> [Data to process]
(* ===== verification/Layers.v ===== *)
(** * The layers of a packet: [packet::layer]

    One record per layer struct with its constructors, getters and the
    implementation of the trait [Layer], for Ethernet, ARP, IPv4, ICMPv4, TCP
    and UDP, over the interface of the pnet crate. *)

From S2P Require Import Prelude Pnet Wire.

(** ** Kinds and the trait *)

Definition LayerKind : Set := Z.
Definition LK_Ethernet : LayerKind := 0.
Definition LK_Arp : LayerKind := 1.
Definition LK_Ipv4 : LayerKind := 2.
Definition LK_Icmpv4 : LayerKind := 3.
Definition LK_Tcp : LayerKind := 4.
Definition LK_Udp : LayerKind := 5.

(** A serialization leaves the buffer as far as it came, and the length or the
    error. *)
Definition serialized : Type := (list byte * io_result Z)%type.

(** The trait [Layer] less its supertrait [Display]. *)
Class Layer (A : Type) := {
  kind : A -> LayerKind;
  layer_len : A -> outcome Z;
  serialize : A -> list byte -> Z -> outcome serialized;
  serialize_with_payload : A -> list byte -> list byte -> Z -> outcome serialized
}.

(** [MutableXPacket::new(buffer).ok_or(...)?]. *)
Definition open_packet (min : Z) (buffer : list byte) (k : outcome serialized) : outcome serialized :=
  if len buffer <? min then mret (buffer, Err (mkIoError EWriteZero "buffer too small")) else k.

(** The loop of [len] over the options: the struct's size counts every option
    as one byte. *)
Fixpoint options_len {O : Set} (option_size : O -> Z) (size options_size : Z) (options : list O)
  : outcome Z :=
  match options with
  | [] => usize_add size options_size
  | o :: rest =>
      size ← int_sub size 1;
      options_size ← usize_add options_size (option_size o);
      options_len option_size size options_size rest
  end.

(** ** Integers in bytes *)

Definition bytes_to_u16 (bytes : list byte) : Z :=
  foldl (fun result b => result * 256 + b) 0 (ztake (Z.min 2 (len bytes)) bytes).
Definition bytes_to_u32 (bytes : list byte) : Z :=
  foldl (fun result b => result * 256 + b) 0 (ztake (Z.min 4 (len bytes)) bytes).

(** [u16::from_be_bytes], and the native-endian functions of a little-endian
    machine. *)
Definition from_be_bytes (a b : Z) : Z := a * 256 + b.
Definition from_ne_bytes (a b : Z) : Z := a + b * 256.
Definition to_ne_bytes (x : Z) : list byte := [x mod 256; x / 256 mod 256].

Section layers.
Context `{P : Pnet}.

(** ** Ethernet *)

Record Ethernet : Set := mkEthernet { ethernet_layer : PEthernet }.

Definition ethernet_from (e : PEthernet) : Ethernet := mkEthernet e.

Definition ethernet_new (t : LayerKind) (src dst : MacAddr) : option Ethernet :=
  let make ethertype := Some (ethernet_from (mkPEthernet dst src ethertype [])) in
  if t =? LK_Arp then make ethertype_arp
  else if t =? LK_Ipv4 then make ethertype_ipv4
  else None.

Definition ethernet_parse (packet : PEthernet) : Ethernet :=
  ethernet_from (mkPEthernet (pe_destination packet) (pe_source packet) (pe_ethertype packet) []).

Definition ethernet_src (e : Ethernet) : MacAddr := pe_source (ethernet_layer e).
Definition ethernet_dst (e : Ethernet) : MacAddr := pe_destination (ethernet_layer e).

Definition ethernet_len (e : Ethernet) : Z := ethernet_size (ethernet_layer e).

Definition ethernet_serialize (e : Ethernet) (buffer : list byte) (n : Z) : outcome serialized :=
  open_packet ethernet_min buffer (
    buffer ← ethernet_populate buffer (ethernet_layer e);
    mret (buffer, Ok (ethernet_len e))).

#[export] Instance ethernet_is_layer : Layer Ethernet := {
  kind _ := LK_Ethernet;
  layer_len e := mret (ethernet_len e);
  serialize := ethernet_serialize;
  serialize_with_payload e buffer _ n := ethernet_serialize e buffer n
}.

(** ** ARP *)

Record Arp : Set := mkArp { arp_layer : PArp }.

Definition arp_new_reply (src_hardware_addr : MacAddr) (src_ip_addr : Ipv4Addr)
    (dst_hardware_addr : MacAddr) (dst_ip_addr : Ipv4Addr) : Arp :=
  mkArp (mkPArp arp_hardware_ethernet ethertype_ipv4 6 4 arp_reply
           src_hardware_addr src_ip_addr dst_hardware_addr dst_ip_addr []).

Definition arp_parse (p : PArp) : Arp :=
  mkArp (mkPArp (pa_hardware_type p) (pa_protocol_type p) (pa_hw_addr_len p) (pa_proto_addr_len p)
           (pa_operation p) (pa_sender_hw_addr p) (pa_sender_proto_addr p)
           (pa_target_hw_addr p) (pa_target_proto_addr p) []).

Definition arp_reply_to (a : Arp) (hardware_addr : MacAddr) : Arp :=
  let p := arp_layer a in
  mkArp (mkPArp (pa_hardware_type p) (pa_protocol_type p) (pa_hw_addr_len p) (pa_proto_addr_len p)
           arp_reply hardware_addr (pa_target_proto_addr p)
           (pa_sender_hw_addr p) (pa_sender_proto_addr p) []).

Definition arp_is_request (a : Arp) : bool := pa_operation (arp_layer a) =? arp_request.
Definition arp_is_reply (a : Arp) : bool := pa_operation (arp_layer a) =? arp_reply.
Definition arp_is_request_of (a : Arp) (src dst : Ipv4Addr) : bool :=
  if pa_operation (arp_layer a) =? arp_request then
    (pa_sender_proto_addr (arp_layer a) =? src) && (pa_target_proto_addr (arp_layer a) =? dst)
  else false.
Definition arp_src_hardware_addr (a : Arp) : MacAddr := pa_sender_hw_addr (arp_layer a).
Definition arp_dst_hardware_addr (a : Arp) : MacAddr := pa_target_hw_addr (arp_layer a).
Definition arp_src (a : Arp) : Ipv4Addr := pa_sender_proto_addr (arp_layer a).
Definition arp_dst (a : Arp) : Ipv4Addr := pa_target_proto_addr (arp_layer a).
Definition arp_len (a : Arp) : Z := arp_size (arp_layer a).

Definition arp_serialize (a : Arp) (buffer : list byte) (n : Z) : outcome serialized :=
  open_packet arp_min buffer (
    buffer ← arp_populate buffer (arp_layer a);
    mret (buffer, Ok (arp_len a))).

#[export] Instance arp_is_layer : Layer Arp := {
  kind _ := LK_Arp;
  layer_len a := mret (arp_len a);
  serialize := arp_serialize;
  serialize_with_payload a buffer _ n := arp_serialize a buffer n
}.

(** ** IPv4 *)

Definition TTL : Z := 128.

Record Ipv4 : Set := mkIpv4 { ipv4_layer : PIpv4 Ipv4Option }.

Definition ipv4_new (identification : Z) (t : LayerKind) (src dst : Ipv4Addr) : option Ipv4 :=
  let make protocol :=
    Some (mkIpv4 (mkPIpv4 4 5 0 0 0 identification 0 0 TTL protocol 0 src dst [] [])) in
  if t =? LK_Icmpv4 then make protocol_icmp
  else if t =? LK_Tcp then make protocol_tcp
  else if t =? LK_Udp then make protocol_udp
  else None.

(** The layer with other flags and another fragment offset. *)
Definition ipv4_with_fragment (p : PIpv4 Ipv4Option) (flags fragment_offset : Z) : PIpv4 Ipv4Option :=
  mkPIpv4 (pi_version p) (pi_header_length p) (pi_dscp p) (pi_ecn p) (pi_total_length p)
    (pi_identification p) flags fragment_offset (pi_ttl p) (pi_protocol p)
    (pi_checksum p) (pi_source p) (pi_destination p) (pi_options p) (pi_payload p).

Definition ipv4_new_more_fragment (identification : Z) (t : LayerKind) (fragment_offset : Z)
    (src dst : Ipv4Addr) : option Ipv4 :=
  match ipv4_new identification t src dst with
  | Some ipv4 => Some (mkIpv4 (ipv4_with_fragment (ipv4_layer ipv4) flag_more_fragments fragment_offset))
  | None => None
  end.

Definition ipv4_new_last_fragment (identification : Z) (t : LayerKind) (fragment_offset : Z)
    (src dst : Ipv4Addr) : option Ipv4 :=
  match ipv4_new identification t src dst with
  | Some ipv4 =>
      Some (mkIpv4 (ipv4_with_fragment (ipv4_layer ipv4) (pi_flags (ipv4_layer ipv4)) fragment_offset))
  | None => None
  end.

> [Assignment]
Report each line above that includes the string "outcome".

> [Output for this task]
  layer_len : A -> outcome Z;
  serialize : A -> list byte -> Z -> outcome serialized;
  serialize_with_payload : A -> list byte -> list byte -> Z -> outcome serialized
Definition open_packet (min : Z) (buffer : list byte) (k : outcome serialized) : outcome serialized :=
  : outcome Z :=
Definition ethernet_serialize (e : Ethernet) (buffer : list byte) (n : Z) : outcome serialized :=
Definition arp_serialize (a : Arp) (buffer : list byte) (n : Z) : outcome serialized :=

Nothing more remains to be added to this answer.